The New York Times proclaimed photographer Joe Conzo Jr. as “The Man Who Took Hip-Hop’s Baby Pictures.” Born and raised in the Bronx, Joe Conzo Jr. was part of a generation that saw the beginning of Hip Hop, and at its early stage, Joey passionately embraced the role of photographer within the phenomenon.

The event will take place on Thursday, July 15, 2010 at the Bronx Borough President’s Office, Bronx County Court House, 851 Grand Concourse, Suite 301 at 6:00 p.m.

Biographical notes:

In an article published on October 4, 2005, The New York Times heralded photographer Joe Conzo as “The Man Who Took Hip Hop’s Baby Pictures.” Born and raised in the South Bronx, Conzo acquired a flair for photography at the tender age of nine while attending the Agnes Russell School on the campus of Columbia University. Later, he fine tuned those skills at the School of Visual Arts in New York City. Growing up around his grandmother, the dynamic South Bronx leader and activist Dr. Evelina López Antonetty and his father, longtime confidant and historian of the late Tito Puente, Joe Conzo, Sr., Conzo’s photographic work was deeply influenced by a strong legacy of Puerto Rican activism in the South Bronx, as well as the vibrancy of Puerto Rican musical culture in New York.
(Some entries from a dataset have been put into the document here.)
(** ** The payload *)

Record bundle_wf (b : COracleBundle) : Prop := {
  bwf_epoch : in_i32 (epoch b);
  bwf_price : 0 <= median_price_micro_usd b < 2 ^ 64;
  bwf_time : in_i64 (timestamp b);
  bwf_bitmap : Forall byte (participation_bitmap b);
  bwf_sig : Forall byte (aggregate_sig b)
}.
Lemma i32_u32 x : in_i32 x -> i32 (u32 x) = x.
Proof. intros Hx. unfold i32, u32. rewrite Zplus_mod_idemp_l. exact (i32_small x Hx). Qed.
Lemma i64_u64 x : in_i64 x -> i64 (u64 x) = x.
Proof. intros Hx. unfold i64, u64. rewrite Zplus_mod_idemp_l. exact (i64_small x Hx). Qed.
Lemma u32_i32 x : 0 <= x < 2 ^ 32 -> u32 (i32 x) = x.
Proof.
  intros Hx. unfold i32, u32. rewrite Zminus_mod_idemp_l. replace (x + 2 ^ 31 - 2 ^ 31) with x by lia. by apply Z.mod_small.
Qed.
Lemma u64_i64 x : 0 <= x < 2 ^ 64 -> u64 (i64 x) = x.
Proof.
  intros Hx. unfold i64, u64. rewrite Zminus_mod_idemp_l. replace (x + 2 ^ 63 - 2 ^ 63) with x by lia. by apply Z.mod_small.
Qed.

(** The five parts of the payload after its length byte. *)
Lemma take_parts {A} (l1 l2 l3 l4 l5 : list A) :
  take (length l1) (l1 ++ l2 ++ l3 ++ l4 ++ l5) = l1 /\
  take (length l2) (drop (length l1) (l1 ++ l2 ++ l3 ++ l4 ++ l5)) = l2 /\
  take (length l3) (drop (length l1 + length l2) (l1 ++ l2 ++ l3 ++ l4 ++ l5)) = l3 /\
  take (length l4) (drop (length l1 + (length l2 + length l3)) (l1 ++ l2 ++ l3 ++ l4 ++ l5)) = l4 /\
  take (length l5) (drop (length l1 + (length l2 + (length l3 + length l4))) (l1 ++ l2 ++ l3 ++ l4 ++ l5)) = l5.
Proof.
  repeat split; repeat (rewrite <-drop_drop, drop_app_length || rewrite drop_app_length);
    rewrite ?take_app_length; try done. by rewrite take_ge.
Qed.
Lemma SerializeV03Data_some b : size_of (aggregate_sig b) = 64 -> participation_bitmap b <> [] ->
  SerializeV03Data b = [u8 (size_of (participation_bitmap b))] ++ participation_bitmap b ++
    push_le 4 (u32 (epoch b)) ++ push_le 8 (median_price_micro_usd b) ++ push_le 8 (u64 (timestamp b)) ++ aggregate_sig b.
Proof. intros E Hne. unfold SerializeV03Data. by rewrite E, bool_decide_false. Qed.
Lemma SerializeV03Data_size b : size_of (aggregate_sig b) = 64 -> participation_bitmap b <> [] ->
  size_of (SerializeV03Data b) = GetV03PayloadSize b.
Proof.
  intros E Hne. rewrite SerializeV03Data_some by done. unfold GetV03PayloadSize, size_of in *.
  rewrite !length_app, !length_push_le. cbn [length]. lia.
Qed.
Lemma payload_roundtrip b b0 : bundle_wf b -> size_of (aggregate_sig b) = 64 -> 1 <= size_of (participation_bitmap b) <= 255 ->
  DeserializeV03Data (SerializeV03Data b) b0 = Some (mkOracleBundle (messages b0) (epoch b) (median_price_micro_usd b)
    (timestamp b) 3 (aggregate_sig b) (participation_bitmap b)).
Proof.
  intros [He Hp Ht Hb Hs] Esig Hn.
  assert (participation_bitmap b <> []) as Hne by (intros E; rewrite E in Hn; unfold size_of in Hn; cbn in Hn; lia).
  pose proof (SerializeV03Data_size b Esig Hne) as Hsize. rewrite SerializeV03Data_some in * by done. unfold DeserializeV03Data.
  assert (u8 (size_of (participation_bitmap b)) = size_of (participation_bitmap b)) as Eu by (apply Z.mod_small; lia).
  rewrite Eu in *. rewrite Hsize. unfold GetV03PayloadSize. rewrite (proj2 (Z.ltb_ge _ _)) by lia.
  cbn [app]. rewrite (proj2 (Z.eqb_neq _ 0)), Z.eqb_refl by lia. cbn [negb].
  pose proof (take_parts (participation_bitmap b) (push_le 4 (u32 (epoch b))) (push_le 8 (median_price_micro_usd b))
    (push_le 8 (u64 (timestamp b))) (aggregate_sig b)) as (P1 & P2 & P3 & P4 & P5).
  rewrite !length_push_le in *. cbn [Nat.add] in *. unfold size_of in Esig. replace (length (aggregate_sig b)) with 64%nat in P5 by lia.
  unfold size_of at 1 2 3 4 5. rewrite !Nat2Z.id. rewrite P1, P2, P3, P4, P5, !read_push.
  change (256 ^ Z.of_nat 4) with (2 ^ 32). change (256 ^ Z.of_nat 8) with (2 ^ 64).
  rewrite !Z.mod_small by (auto with cpp || done). by rewrite i32_u32, i64_u64 by done.
Qed.
(** A payload that is read is the payload of what was read. *)
Lemma payload_canonical data b0 b : Forall byte data -> DeserializeV03Data data b0 = Some b ->
  SerializeV03Data b = data /\ bundle_wf b /\ version b = 3.
Proof.
  intros Hd. unfold DeserializeV03Data. destruct (size_of data <? 86); [done |]. destruct data as [|n data]; [done |].
  apply Forall_cons_iff in Hd as [Hn Hd]. unfold byte in Hn. destruct (Z.eqb_spec n 0); [done |].
  destruct (Z.eqb_spec (size_of (n :: data)) (1 + n + 4 + 8 + 8 + 64)) as [El|]; [| done]. cbn [negb]. intros [= <-].
  unfold size_of in El. cbn [length] in El. set (k := Z.to_nat n). assert (length data = (k + 84)%nat) as Elen by lia.
  set (d1 := take k data). set (d2 := take 4 (drop k data)). set (d3 := take 8 (drop (k + 4) data)).
  set (d4 := take 8 (drop (k + 12) data)). set (d5 := take 64 (drop (k + 20) data)).
  assert (data = d1 ++ d2 ++ d3 ++ d4 ++ d5) as Ed.
  { unfold d1, d2, d3, d4, d5. rewrite <-(take_drop k data) at 1. f_equal. replace (k + 4)%nat with (k + 4)%nat by lia.
    rewrite <-(take_drop 4 (drop k data)) at 1. f_equal. rewrite drop_drop.
    rewrite <-(take_drop 8 (drop (k + 4) data)) at 1. f_equal. rewrite drop_drop. replace (k + 4 + 8)%nat with (k + 12)%nat by lia.
    rewrite <-(take_drop 8 (drop (k + 12) data)) at 1. f_equal. rewrite drop_drop. replace (k + 12 + 8)%nat with (k + 20)%nat by lia.
    rewrite (take_ge (drop (k + 20) data)); [done |]. rewrite length_drop. lia. }
  assert (length d1 = k /\ length d2 = 4%nat /\ length d3 = 8%nat /\ length d4 = 8%nat /\ length d5 = 64%nat) as (L1 & L2 & L3 & L4 & L5).
  { unfold d1, d2, d3, d4, d5. rewrite !length_take, !length_drop. lia. }
  clearbody d1 d2 d3 d4 d5. subst data. rewrite !Forall_app in Hd. destruct Hd as (H1 & H2 & H3 & H4 & H5).
  rewrite !read_le_bytes by done. pose proof (le_val_range d2 H2) as R2. pose proof (le_val_range d3 H3) as R3.
  pose proof (le_val_range d4 H4) as R4. rewrite L2 in R2. rewrite L3 in R3. rewrite L4 in R4.
  change (256 ^ Z.of_nat 4) with (2 ^ 32) in R2. change (256 ^ Z.of_nat 8) with (2 ^ 64) in R3, R4.
  split; [| split; [| done]].
  - rewrite SerializeV03Data_some; cbn [aggregate_sig participation_bitmap epoch median_price_micro_usd timestamp];
      [| unfold size_of; lia | intros E; rewrite E in L1; cbn in L1; lia].
    pose proof (push_le_of d2 H2) as E2. pose proof (push_le_of d3 H3) as E3. pose proof (push_le_of d4 H4) as E4.
    rewrite L2 in E2. rewrite L3 in E3. rewrite L4 in E4. rewrite u32_i32, u64_i64, E2, E3, E4 by done. unfold size_of. rewrite L1. unfold k. rewrite Z2Nat.id by lia.
    unfold u8. by rewrite Z.mod_small by lia.
  - split; cbn; try done; [unfold i32 | unfold i64]; pose proof (Z.mod_pos_bound (le_val d2 + 2 ^ 31) (2 ^ 32));
      pose proof (Z.mod_pos_bound (le_val d4 + 2 ^ 63) (2 ^ 64)); zlia.
Qed.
Coming of age during a turbulent period in New York City history, Conzo was part of a generation of South Bronx youth that refused to be dissuaded by the massive physical deterioration of their environs and attempts to stifle their creative and intellectual potential. Indeed, while media reports touted the fires that were then engulfing many parts of the South Bronx, Conzo and his cohorts were contributing to the building of a new and defiant cultural movement that would soon come to be known as Hip Hop. On the frontlines of documenting these early years, Conzo photographed street parties, concerts, and other gatherings that reflected the innovations in dance, music and fashion that Hip Hop brought to the fore. In addition, he was an astute chronicler of the social and physical context from which Hip Hop arose, with his work including poignant and captivating images of the devastated urban landscape of the South Bronx, as well as the surrounding Puerto Rican community.

Many of the images caught on black and white film by Conzo in the 1970s and 80s, have traveled extensively throughout Asia, Europe, and the Americas, and are regarded by many as an important visual record of the pioneers of the modern Hip Hop movement, as well as of the people and political movements of the South Bronx. His first book “Born in The Bronx: A Visual Record of the Early Days of Hip Hop” (2007), a collaborative effort with noted New York musicologist and curator.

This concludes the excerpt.